# Diagnosis Execution Detailed Workflow

This document contains the detailed execution steps for SysOM deep diagnosis (Steps 4–9), referenced from the Core Workflow in SKILL.md.

All `aliyun` CLI commands **MUST** include `--user-agent AlibabaCloud-Agent-Skills`.

---

## Step 4 — Ambiguous Problem Clarification (Inversion Gate)

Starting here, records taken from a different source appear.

(** ** What the rows of a file leave to take back *)

(** The rows of a reserved upload, its outcome and its removal. *)
Lemma rows_taken_back {R} (margin : bool) (f : R -> TX Db (option AppliedRow)) rows schema d warnings source b actor w0 w1 w2 w3 applied t :
  let outcome := import_outcome schema d warnings applied in
  source = (if margin then MARGIN else PRICE_TEXT) ->
  (forall row w res w', importable w -> f row w = Ok (res, w') -> row_effect d w w' res) ->
  importable w0 -> reserved source b w0 w1 -> tx_map f rows w1 = Ok (applied, w2) ->
  (exists status schema', update_batch_if (ub_id b) status schema' (write_batch outcome t) w2 = Ok (1%nat, w3))
  \/ (exists x, update_batch (ub_id b) (write_batch outcome t) w2 = Ok (x, w3)) ->
  json_field schema (js "appliedRows") = None ->
  truthy actor = true -> actor ∈ appUsers w0 -> (List.length (ub_id b) <= 128)%nat ->
  exists u w', run [] (deleteUpload (ub_id b) (Some actor)) w3 = (Ok u, w')
    /\ costRules w' = costRules w0 /\ feeRules w' = feeRules w0 /\ batches w' = other_batches (ub_id b) (batches w0).
Proof.
  intros outcome Es Hf I V F U Na T Iu L. pose proof (reserved_importable _ _ _ _ V I) as I1.
  destruct (all_rows_effect f d rows w1 applied w2 Hf I1 F) as (Fr & I2 & Ok_ & St).
  assert (Fb : List.find (fun x => str_eqb (ub_id x) (ub_id b)) (batches w2) = Some b).
  { rewrite (fr_batches _ _ Fr). apply V. }
  assert (V' : reserved source (write_batch outcome t b) w2 w3).
  { rewrite <- (rv_source _ _ _ _ V). destruct U as [(status & schema' & U)|[x U]].
    - by eapply update_if_reserved.
    - unfold update_batch in U. rewrite Fb in U. injection U as <- <-. split; try done; cbn [batches set_batches].
      + by apply (find_put _ b).
      + apply (others_put (write_batch outcome t b)). }
  destruct (removal_restores d (write_batch outcome t b) (ub_id b) actor (map (provenance margin) (applied_of applied)) (costRules w1) w3)
    as (w' & E & Ec & Ef & Eb); try done.
  - apply V'.
  - rewrite (rv_source _ _ _ _ V'), Es. cbn [columnSchema validRowCount write_batch outcome import_outcome bd_schema bd_valid].
    destruct margin; by apply provenance_reads_back.
  - rewrite (rv_costs _ _ _ _ V'). apply St.
  - apply List.Forall_map. eapply Forall_impl; [exact Ok_|]. intros a Oa. apply Oa.
  - by rewrite (rv_users _ _ _ _ V'), (fr_users _ _ Fr), (rv_users _ _ _ _ V).
  - exists (write_batch outcome t b), w'. split; [done|]. split; [by rewrite Ec, (rv_costs _ _ _ _ V)|].
    split; [by rewrite Ef, (rv_fees _ _ _ _ V'), (fr_fees _ _ Fr), (rv_fees _ _ _ _ V)|].
    rewrite Eb. change (other_batches (ub_id (write_batch outcome t b)) (batches w3) = other_batches (ub_id b) (batches w0)).
    rewrite (rv_others _ _ _ _ V'), (fr_batches _ _ Fr). apply V.
Qed.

Before entering the diagnosis pipeline, **the following two required parameters MUST be confirmed**. If the user's question does not include this information, you must ask the user — **do NOT guess or use default values**.

### Required Parameters

| Parameter | Description | Example |
|-----------|-------------|---------|
| `region` | Region of the ECS instance | `cn-hangzhou`, `cn-beijing`, `cn-shanghai` |
| `instance_id` | ECS instance ID | `i-bp1xxxxxxxxxxxxxxx` |

### Clarification Flow

**4a. Check if the user's input already contains region and instance_id**

Extract these two parameters from the user's problem description. Common expressions include:
- "instance i-bp1xxx in Hangzhou" (region=cn-hangzhou, instance_id=i-bp1xxx)
- "instance i-bp1xxx in Beijing" (region=cn-beijing, instance_id=i-bp1xxx)

**4b. If either parameter is missing, ask the user**

> 🔍 To perform SysOM deep diagnosis, I need to confirm the following:
>
> - **Instance ID**: Please provide the ECS instance ID (format: `i-bp1xxxxxxxx`)
> - **Region**: The Alibaba Cloud region where the instance is located (e.g., `cn-hangzhou`, `cn-beijing`, `cn-shanghai`)

**4c. Also extract optional context**

- `ocd_description`: The problem symptoms described by the user
- **Time range inference** (see below)
- `uid`: If the user mentioned an account ID

**⚠️ CRITICAL: Time Inference and Historical Diagnosis Recommendation**

When the user's description contains **any temporal reference** — even vague ones — you **MUST** proactively infer the time range and recommend historical diagnosis mode. Do NOT silently default to real-time diagnosis when the problem clearly occurred in the past.

**Time inference examples:**

| User Description | Inferred Action |
|-----------------|----------------|
| "The server crashed this morning" | Ask: "When exactly did the crash happen this morning? I'll use historical diagnosis to analyze that time window." |
| "Yesterday afternoon there was high CPU" | Ask: "Around what time yesterday afternoon? I'll run historical diagnosis for that period." |
| "It went down around 3am" | Convert to Unix timestamps for today's 3am (±30min buffer), recommend historical diagnosis |
| "The instance rebooted unexpectedly last night" | Ask for approximate time, recommend historical diagnosis |
| "There's been high load for the past 2 hours" | Calculate start_time = now - 2h, recommend historical diagnosis |
| "The server is slow right now" | No time inference needed, use real-time diagnosis (default) |

**Rules:**
1. If the user mentions a **past event** (crash, reboot, spike that already happened), you **MUST** ask for the specific time and recommend historical diagnosis
2. If the user describes an **ongoing issue** ("right now", "currently"), use real-time diagnosis
3. When asking for time, also provide the option: "Or would you prefer a real-time diagnosis to check the current state?"
4. Convert natural language time references to Unix timestamps using the current time as reference

**⚠️ IMPORTANT: `ocd_description` MUST be in English only**

The SysOM API restricts `ocd_description` to only `[a-zA-Z0-9_.~-]` characters. You must translate the user's problem description into short English keywords connected by underscores.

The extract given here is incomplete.